### Problem description
Transcribe the stretch of entries below from the line with "From S2P Require Import PhysEnc" through the line with "(row_count : M → Z).", exactly and with both ends included; leave out all other lines.

[Records from a dataset]
(* ===== verification/SelectedRead.v ===== *)
(** * Reading with a selection

    fff-poc/src/reader/mod.rs and decoder: with selected rows a row group that has
    some of them is asked for the first one only.  A column decoder looks for the
    chunk and the unit of the row; the built-in codec slices the unit, a WASM unit is
    decoded whole and then sliced. *)

From S2P Require Import Prelude Arrow EncUnit Common Footer Options Chunks Encoders.
From S2P Require Import Writer Selection Reader Wire FileRoundtrip WriterSpec Dict SharedDict Buffers.
From S2P Require Import PhysEnc PhysEncFacts LogicalEnc LogicalEncFacts Table.
From S2P Require Import Decoders DictCache LogicalDec OpenFile ReadFile DecoderFacts EndToEnd WasmTable.
From stdpp Require Import list.
Open Scope Z_scope.

(** ** The row groups that have selected rows *)

Section Selected.
Context {M : Type} (row_count : M → Z).

(** The selected rows of each row group, from its first row, and only the groups that
    have some. *)
Fixpoint group_selections (start : Z) (rows : list Z) (ms : list M) : list (M * Selection) :=
  match ms with
  | [] => []
  | m :: ms =>
      match filter (λ i, start ≤ i < start + row_count m) rows with
      | [] => []
      | g => [(m, RowIndexes (map (λ i, i - start) g))]
      end ++ group_selections (start + row_count m) rows ms
  end.

Lemma group_selections_skip start g rows ms :
  Forall (λ m, 0 ≤ row_count m) ms → Forall (λ i, i < start) g →
  group_selections start (g ++ rows) ms = group_selections start rows ms.
Proof.
  intros Hms. revert start. induction Hms as [|m ms Hm _ IH]; intros start Hg; [done|].
  cbn [group_selections]. rewrite filter_app.
  assert (Hnil : filter (λ i, start ≤ i < start + row_count m) g = []).
  { apply list_filter_none. intros i Hi. rewrite Forall_forall in Hg. specialize (Hg i Hi). lia. }
  rewrite Hnil, IH; [done|]. eapply Forall_impl; [exact Hg|]. cbn. lia.
Qed.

### Written solution
From S2P Require Import PhysEnc PhysEncFacts LogicalEnc LogicalEncFacts Table.
From S2P Require Import Decoders DictCache LogicalDec OpenFile ReadFile DecoderFacts EndToEnd WasmTable.
From stdpp Require Import list.
Open Scope Z_scope.

(** ** The row groups that have selected rows *)

Section Selected.
Context {M : Type} (row_count : M → Z).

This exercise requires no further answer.